First Off, Current Targets:

Whispering Pines Alice
Good Luxurious Work Teas
Wang Family’s Jasmine Shanlinxi
Spring, Winter Taiwan High Mountain Oolongs

Dislikes: Heavy Tannin, Astringency, Bitterness, or Fake Flavor, Overly herby herbal or aged teas

Picky with: Higher Oxidation Oolongs, Red Oolongs (Some I love, others give me headaches or are almost too sweet), Mint Teas

Currently, my stash is overflowing. Among my favorites are What-Cha’s Lishan Black, Amber Gaba Oolong, Lishan Oolong, Qilan Oolong, White Rhino, Kenya Silver Needle, Tong Mu Lapsang Black (Unsmoked); Whispering Pines Alice, Taiwanese Assam, Wang’s Shanlinxi, Cuifeng, Dayuling, Jasmine Shan Lin Xi; Beautiful Taiwan Tea Co.“Old Style” Dong Ding, Mandala Milk Oolong; Paru’s Milk Oolong

Me:

I am an MSU graduate, and current alternative ed. high school social studies and history teacher. I formerly minored in anthropology, and I love Egyptian and classical history. I love to read, write, draw, paint, sculpt, fence(with a sword), practice calisthenics on rings, lift weights, workout, relax, and drink a cuppa tea…or twenty.

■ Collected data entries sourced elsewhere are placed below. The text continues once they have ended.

(** C5: on the inline path the code departs from the claim.  For the
    request [{"jsonrpc":"2.0","id":1,"method":"tools/call","params":null}]
    the handler raises an AttributeError.  The loop answers with the
    JSON-RPC error object -32603, not with a result that carries
    [isError], and goes on; [run_and_reply], the wrapper of the worker
    thread, turns the same failure into the result with [isError] true
    and the text "Internal error: ...".  The UnboundLocalError of
    [firmae.search] for a D-Link model comes back as the error object
    too.  Under an identifier that stdout cannot encode ([e] with an
    acute accent, stdout with ASCII) the first request ends the loop
    with nothing written: the [jwrite] of the handler of the loop
    raises too. *)
Theorem inline_failure_is_error_object :
  let st1 := step no_tool JNull no_format utf8 no_refusal start
               (Parsed call_null_params) in
  let st2 := step no_tool JNull no_format ascii_only ascii_refusal start
               (Parsed call_accent_id) in
  let st3 := step (with_search (fun _ _ w => (Ok JNull, w)) None
                     unbound_311 no_tool)
               JNull no_format utf8 no_refusal start
               (Parsed (search_call (JInt 2)
                          (JDict [("brand", JStr "dlink");
                                  ("model", JStr "dir-868l")]))) in
  fst (handle_call no_tool no_format JNull tt)
  = Raise "'NoneType' object has no attribute 'get'"
  /\ written st1
     = [reply_error (JInt 1) (-32603)
          "'NoneType' object has no attribute 'get'"]
  /\ crashed st1 = None
  /\ written (run_and_reply no_tool no_format utf8 no_refusal
                {| t_mid := JInt 1; t_params := JNull |} start)
     = [reply_result (JInt 1)
          (tool_result
             [text_item
                "Internal error: 'NoneType' object has no attribute 'get'"]
             true)]
  /\ written st3 = [reply_error (JInt 2) (-32603) (unbound_311 "cmd")]
  /\ crashed st3 = None
  /\ written st2 = [] /\ crashed st2 = Some ASCII_REFUSAL.
Proof. vm_compute. repeat split. Qed.

Section LoopFacts.

Context {world : Type}.
Variable tool_body : string -> json -> world -> res json * world.
Variable list_tools : json.
Variable py_format : json -> string.
Variable stdout_encodes : ascii -> bool.
Variable encode_error : json -> string.

Local Abbreviation handle_call' := (handle_call tool_body py_format).
Local Abbreviation step' :=
  (step tool_body list_tools py_format stdout_encodes encode_error).
Local Abbreviation encodable' := (encodable stdout_encodes).

(** C3, amended: a parsed message without an identifier whose
    method name is truthy and is not [ping] changes nothing but
    the binding of [msg]: no reply is written, no thread is
    started and the loop goes on.  A ping without an identifier is
    answered with the identifier 0. *)
Theorem notification_dropped (st : @state world)
  (d : list (string * json)) (m : json) :
  crashed st = None ->
  get (JDict d) "id" JNull = Ok JNull ->
  get (JDict d) "method" JNull = Ok m ->
  jtruthy m = true ->
  (is_ping m = false ->
   step' st (Parsed (JDict d)) = set_msg (JDict d) st)
  /\ (is_ping m = true ->
      step' st (Parsed (JDict d))
      = wrote (reply_result (JInt 0) (JDict [("ok", JBool true)]))
          (set_msg (JDict d) st)).
Proof.
  intros Hc Hid Hm Ht. unfold step', step. rewrite Hc.
  unfold dispatch, attempt. rewrite Hid, Hm.
  cbn [get]. split; intros ->; cbn [is_null andb]; [now rewrite Ht|].
  reflexivity.
Qed.

(** What the loop does for every tool that runs inline when its
    handler raises: the handler of the loop writes the error object
    -32603 with the text of the exception, where stdout can encode it,
    and the loop ends where it cannot. *)
Lemma inline_failure_reply (st : @state world)
  (d : list (string * json)) (mid params tool_name : json)
  (e : string) (w : world) :
  crashed st = None ->
  get (JDict d) "id" JNull = Ok mid ->
  is_null mid = false ->
  get (JDict d) "method" JNull = Ok (JStr "tools/call") ->
  get (JDict d) "params" (JDict []) = Ok params ->
  get (por params (JDict [])) "name" (JStr "") = Ok tool_name ->
  in_str_set tool_name LONG = Ok false ->
  handle_call' params (env st) = (Raise e, w) ->
  let st0 := set_env w (set_msg (JDict d) st) in
  step' st (Parsed (JDict d))
  = if encodable' (reply_error mid (-32603) e)
    then wrote (reply_error mid (-32603) e) st0
    else crash (encode_error (reply_error mid (-32603) e)) st0.
Proof.
  intros Hc Hid Hnn Hm Hp Hn Hl Hh st0.
  unfold step', step. rewrite Hc.
  unfold dispatch, attempt. rewrite Hid, Hm, Hp.
  cbn [is_ping method_is String.eqb Ascii.eqb Bool.eqb]. rewrite Hnn.
  cbn [andb]. rewrite Hn, Hl.
  cbn [env set_msg]. fold handle_call'. rewrite Hh.
  unfold on_exception. cbn [msg set_env set_msg]. rewrite Hid.
  unfold jwrite. fold st0.
  destruct (encodable stdout_encodes (reply_error mid (-32603) e));
    reflexivity.
Qed.

End LoopFacts.

(** The notification [notifications/initialized]. *)
Lemma notification_dropped_witness :
  written (step no_tool JNull no_format utf8 no_refusal start
             (Parsed initialized_notification)) = []
  /\ threads (step no_tool JNull no_format utf8 no_refusal start
                (Parsed initialized_notification)) = [].
Proof.
  destruct (notification_dropped no_tool JNull no_format utf8 no_refusal start
              [("jsonrpc", JStr "2.0");
               ("method", JStr "notifications/initialized")]
              (JStr "notifications/initialized")
              eq_refl eq_refl eq_refl eq_refl) as [H _].
  unfold initialized_notification. rewrite (H eq_refl).
  split; reflexivity.
Defined.

(** The failures a handler finds by itself do not raise: a missing
    argument of [firmae.emulate] and an unknown tool name come back
    from [handle_call] as results with [isError] true, in the worker
    thread and inline alike; an exception of the work of an inline
    tool comes back as the error object. *)
Lemma reported_failures_are_results :
  written (run_and_reply no_tool no_format utf8 no_refusal
             {| t_mid := JInt 4; t_params := emulate_no_firmware |} start)
  = [reply_result (JInt 4)
       (tool_result [text_item "Missing brand or firmware_file"] true)]
  /\ written (step no_tool JNull no_format utf8 no_refusal start
                (Parsed (JDict [("id", JInt 5); ("method", JStr "tools/call");
                                ("params", JDict [("name", JStr "nope")])])))
     = [reply_result (JInt 5) (tool_result [text_item "Unknown tool: nope"] true)]
  /\ written (step failing_tool JNull no_format utf8 no_refusal start
                (Parsed call_clean))
     = [reply_error (JInt 2) (-32603) "boom"].
Proof. vm_compute. repeat split; reflexivity. Qed.

End FirmaeMcpFacts.

(** ** The history ledger *)

Module LoggerFacts.
Import PyStr Logger.

(** *** Reading lines *)

Lemma is_eol_false c :
  is_eol c = false -> Ascii.eqb c CR = false /\ Ascii.eqb c LF = false.
Proof. unfold is_eol. intro H. now apply orb_false_iff in H. Qed.

Lemma readlines_chr acc c s :
  is_eol c = false ->
  readlines_acc acc (String c s) = readlines_acc (acc ++ String c "") s.
Proof.
  intro H. apply is_eol_false in H. destruct H as [H1 H2].
  cbn [readlines_acc]. now rewrite H2, H1.
Qed.

Lemma readlines_plain ln : forall acc rest,
  line_free ln ->
  readlines_acc acc (ln ++ CRLF ++ rest)
  = (acc ++ ln ++ nl)%string :: readlines_acc EmptyString rest.
Proof.
  unfold line_free.
  induction ln as [|c ln IH]; intros acc rest N.
  - reflexivity.
  - cbn [any_chr] in N. apply orb_false_iff in N. destruct N as [N1 N2].
    change (String c ln ++ CRLF ++ rest)%string
      with (String c (ln ++ CRLF ++ rest)).
    rewrite (readlines_chr _ _ _ N1), (IH _ _ N2).
    now rewrite StrFacts.app_assoc.
Qed.

Lemma readlines_split c rest :
  (forall acc,
     readlines_acc acc (c ++ CRLF ++ rest)
     = readlines_acc acc (c ++ CRLF) ++ readlines_acc EmptyString rest)
  /\ after_cr (c ++ CRLF ++ rest)
     = after_cr (c ++ CRLF) ++ readlines_acc EmptyString rest.
Proof.
  induction c as [|a c [IH1 IH2]].
  - assert (forall acc,
              readlines_acc acc (CRLF ++ rest)
              = readlines_acc acc CRLF ++ readlines_acc EmptyString rest)
      as H by reflexivity.
    split; [exact H | exact (H EmptyString)].
  - assert (forall acc,
              readlines_acc acc (String a c ++ CRLF ++ rest)
              = readlines_acc acc (String a c ++ CRLF)
                  ++ readlines_acc EmptyString rest) as H.
    { intro acc.
      change (String a c ++ CRLF ++ rest)%string
        with (String a (c ++ CRLF ++ rest)).
      change (String a c ++ CRLF)%string with (String a (c ++ CRLF)).
      cbn [readlines_acc].
      destruct (Ascii.eqb a LF); [now rewrite IH1|].
      destruct (Ascii.eqb a CR); [|apply IH1].
      change (match (c ++ CRLF ++ rest)%string with
              | String c2 s'' =>
                  if Ascii.eqb c2 LF then readlines_acc EmptyString s''
                  else readlines_acc EmptyString (c ++ CRLF ++ rest)
              | EmptyString => readlines_acc EmptyString (c ++ CRLF ++ rest)
              end) with (after_cr (c ++ CRLF ++ rest)).
      change (match (c ++ CRLF)%string with
              | String c2 s'' =>
                  if Ascii.eqb c2 LF then readlines_acc EmptyString s''
                  else readlines_acc EmptyString (c ++ CRLF)
              | EmptyString => readlines_acc EmptyString (c ++ CRLF)
              end) with (after_cr (c ++ CRLF)).
      now rewrite IH2. }
    split; [exact H|].
    change (String a c ++ CRLF ++ rest)%string
      with (String a (c ++ CRLF ++ rest)).
    change (String a c ++ CRLF)%string with (String a (c ++ CRLF)).
    cbn [after_cr].
    destruct (Ascii.eqb a LF); [apply IH1|].
    apply (H EmptyString).
Qed.

Lemma readlines_append c ln :
  line_free ln ->
  readlines ((c ++ CRLF) ++ ln ++ CRLF)
  = readlines (c ++ CRLF) ++ [(ln ++ nl)%string].
Proof.
  intro N. unfold readlines.
  rewrite StrFacts.app_assoc.
  rewrite (proj1 (readlines_split c (ln ++ CRLF))).
  f_equal.
  replace (ln ++ CRLF)%string with (ln ++ CRLF ++ "")%string by reflexivity.
  now rewrite (readlines_plain ln EmptyString EmptyString N).
Qed.

(** *** Stripping a line *)

Lemma rstrip_app_space sp s c :
  sp c = true -> rstrip_of sp (s ++ String c "") = rstrip_of sp s.
Proof.
  intro H. induction s as [|a s IH].
  - simpl. now rewrite H.
  - change (String a s ++ String c "")%string
      with (String a (s ++ String c "")).
    cbn [rstrip_of]. now rewrite IH.
Qed.

Lemma rstrip_ends_solid sp s c :
  sp c = false ->
  rstrip_of sp (s ++ String c "") = (s ++ String c "")%string.
Proof.
  intro H. induction s as [|a s IH].
  - simpl. now rewrite H.
  - change (String a s ++ String c "")%string
      with (String a (s ++ String c "")).
    cbn [rstrip_of]. rewrite IH. now destruct s.
Qed.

I’ve been drinking green and black teas ever since I was little living in Hawaii. Eastern Asian influence was prominent with my friends and where I grew up, so I’ve been exposed to some tea culture at a young age. I’ve come a long way since I began on steepster and now drink most teas gong fu, especially oolong. Any tea that is naturally creamy, fruity, or sweet without a lot of added flavoring ranks as a must have for me. I also love black teas and dark oolongs with the elusive “cocoa” note. My favorites are lighter Earl Greys, some white teas like What-Cha’s Kenyan offerings, most Hong-Cha’s, darker Darjeelings, almost anything from Nepal, Green Shan Lin Xi’s, and Greener Dong Dings. I’m in the process of trying Alishan’s. I also tend to really enjoy Yunnan Black or Red teas and white teas. I’m pickier with other teas like chamomile, green teas, and Masalas among several.

I used to give ratings, but now I only rate teas that have a strong impression on me. If I really like it, I’ll write it down.

I’ll enjoy a tea almost no matter what, even if the purpose is more medicinal, for it is my truest vice and addiction.